Es ist immer wieder leicht nerfig wenn man die Bussysteme wechseln muss weil es genau die Sonderklemme, die man braucht, nicht für Bus-X gibt / oder Schlimmer, es gibt zwar die Klemme sie funktioniert aber etwas anders und ist damit auch nicht einsetzbar ......

Der Support könnte auch noch verbessert werden. Mir scheint es, dass auf E-Mails generell nicht geantwortet wird.
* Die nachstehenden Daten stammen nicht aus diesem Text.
(** Blocks from 15 on of size 2, with positions, the one item tagged. *)
Definition blocks_request : blocks_request_type := {|
  output_columns := ["number"; "size"]%string;
  predicates := [row_new [col_in_list "size" (AInt UInt32 [2] None)]];
  from_block := Some 15; to_block := None; block_number_column := Some "number"%string; batch_size := 1;
  key_filter := None; hierarchical_filter := None; Rows.required_columns := ["number"%string];
  positions := true; row_indices := None; item_tags := [[0%nat]]; column_cache := None; window := None;
|}.

Lemma blocks_schema_of : schema_of blocks_schema blocks_content.
Proof.
  assert (Hb : batch_ok blocks_content) by concrete. split; [apply (bool_decide_unpack _); vm_compute; done|]. split; [exact Hb|].
  repeat (constructor; [split; [done|]; split; [done|]; split; [done|]|]); [done| |constructor].
  intros _ row Hrow. cbn. done.
Qed.

Lemma blocks_chunk_ok : chunk_ok blocks_chunk blocks_contents.
Proof.
  intros name. unfold blocks_contents; cbn. case_decide; [|done]. split; [done|]. apply memory_table_ok; [exact blocks_schema_of|].
  intros [|i] f a ws Hf Ea; [|done]. cbn in Hf. injection Hf as <-. injection Ea as <-. intros [= <-].
  intros [|[|w]] start stop Hs Hstop; cbn in Hs, Hstop; [| |by destruct w]; injection Hs as <-; injection Hstop as <-; intros _ _;
    [exists UInt64, UInt64, 10, 20, 10, 20, None, None|exists UInt64, UInt64, 30, 30, 30, 30, None, None];
    (split; [reflexivity|]); (split; [reflexivity|]); do 4 (split; [first [reflexivity|cbn; lia]|]);
    intros row Hrow _; destruct row as [|[|[|row]]]; try lia; eexists; (split; [reflexivity|]); cbn; lia.
Qed.

Lemma blocks_request_fits : request_fits blocks_schema blocks_content blocks_request (fun _ => True).
Proof.
  split.
  - repeat constructor. concrete.
  - reflexivity.
  - repeat constructor; by eexists.
  - intros bn [= <-]. eexists. split; [reflexivity|]. split; [done|]. intros [|[|[|row]]] Hrow; cbn in *; try done; lia.
  - done.
  - by intros [? ?].
  - by intros keys [=].
  - repeat constructor.
  - split; [repeat constructor|vm_compute; done].
  - done.
Qed.

Lemma no_tables_ok contents : tables_ok contents ∅.
Proof. intros n o Hn. by rewrite lookup_empty in Hn. Qed.

(** The first window is read for block 20 alone, and block 10 is left out. *)
Example blocks_scan : exists s, (scan_rows blocks_chunk ∅ "blocks" blocks_request).1 = Ok s /\
  entries (sc_rows s) = [([("number"%string, CInt 20); ("size"%string, CInt 2)], Some 1);
                         ([("number"%string, CInt 30); ("size"%string, CInt 2)], Some 2)].
Proof. eexists. split; [vm_compute; reflexivity|]. vm_compute. reflexivity. Qed.

Lemma columnar_scan_spec_witness :
  exists s, (scan_rows blocks_chunk ∅ "blocks" blocks_request).1 = Ok s /\ scan_returns blocks_content blocks_request (fun _ => True) s.
Proof.
  apply (columnar_scan_spec blocks_chunk blocks_contents ∅ "blocks" blocks_table).
  - exact blocks_chunk_ok.
  - apply no_tables_ok.
  - reflexivity.
  - exact blocks_request_fits.
  - reflexivity.
Defined.

(** The rows at two positions. *)
Definition positions_request : blocks_request_type := {|
  output_columns := ["size"%string]; predicates := []; from_block := None; to_block := None; block_number_column := None; batch_size := 10;
  key_filter := None; hierarchical_filter := None; Rows.required_columns := [];
  positions := true; row_indices := Some [0; 2]; item_tags := []; column_cache := None; window := None;
|}.

Lemma positions_request_fits : request_fits blocks_schema blocks_content positions_request (fun _ => True).
Proof. by split. Qed.

Lemma columnar_positions_spec_witness :
  exists s, (scan_rows blocks_chunk ∅ "blocks" positions_request).1 = Ok s /\ returns blocks_content positions_request [0; 2]%nat s.
Proof.
  apply (columnar_positions_spec blocks_chunk blocks_contents ∅ "blocks" blocks_table blocks_content positions_request (fun _ => True) [0; 2]).
  - exact blocks_chunk_ok.
  - apply no_tables_ok.
  - reflexivity.
  - exact positions_request_fits.
  - reflexivity.
  - reflexivity.
  - concrete.
  - split; concrete.
Defined.

(** Blocks whose number is known to be whole. *)
Definition opened_blocks : open_tables := {["blocks"%string := {| ot_table := blocks_table; ot_complete_blocks := {["number"%string]} |}]}.

Lemma opened_blocks_ok : tables_ok blocks_contents opened_blocks.
Proof.
  intros n o Hn. unfold opened_blocks in Hn. apply lookup_singleton_Some in Hn as [<- <-]. exists blocks_content. split; [done|]. split.
  - pose proof (blocks_chunk_ok "blocks"%string) as [_ Ht]. exact Ht.
  - intros name Hname. cbn [ot_complete_blocks] in Hname. apply elem_of_singleton in Hname as ->. eexists. split; [reflexivity|]. intros row Hrow. done.
Qed.

Lemma open_tables_invariant_witness :
  tables_ok blocks_contents (scan_rows blocks_chunk opened_blocks "blocks" blocks_request).2 /\
  tables_ok blocks_contents (table_schema blocks_chunk opened_blocks "blocks").2.
Proof. apply (open_tables_invariant (ColumnCache:=unit) (Window:=unit)); [exact blocks_chunk_ok|exact opened_blocks_ok]. Defined.

Lemma open_tables_irrelevant_witness :
  (scan_rows blocks_chunk opened_blocks "blocks" blocks_request).1 = (scan_rows blocks_chunk ∅ "blocks" blocks_request).1.
Proof. apply (open_tables_irrelevant _ blocks_contents); [exact blocks_chunk_ok|exact opened_blocks_ok]. Defined.

Definition absent_column_request : blocks_request_type := {|
  output_columns := ["size"%string]; predicates := []; from_block := None; to_block := None; block_number_column := None; batch_size := 10;
  key_filter := None; hierarchical_filter := None; Rows.required_columns := ["hash"%string];
  positions := false; row_indices := None; item_tags := []; column_cache := None; window := None;
|}.

Lemma columnar_scan_refuses_witness :
  (scan_rows blocks_chunk ∅ "traces" absent_column_request).1 = Err (EngineError TableNotFound) /\
  (scan_rows blocks_chunk ∅ "blocks" absent_column_request).1 = Err (EngineError ColumnNotFound).
Proof.
  pose proof (columnar_scan_refuses blocks_chunk blocks_contents ∅ "traces" absent_column_request blocks_chunk_ok (no_tables_ok _) ltac:(constructor)) as H1.
  pose proof (columnar_scan_refuses blocks_chunk blocks_contents ∅ "blocks" absent_column_request blocks_chunk_ok (no_tables_ok _) ltac:(constructor)) as H2.
  split; [exact H1|]. apply H2. left. reflexivity.
Defined.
Nichtmal ein simples "Wir haben Ihre Mail erhalten und bearbeiten Ihre Anfrage schnellstmöglich" kommt da zurück.
Telefon ist da schon besser (wenn man mal durchkommt) aber wenn das Problem sich als etwas komplexer erweist und auch nicht per Teamviewer lösbar ist, wird man ganz schnell wieder alleine gelassen .....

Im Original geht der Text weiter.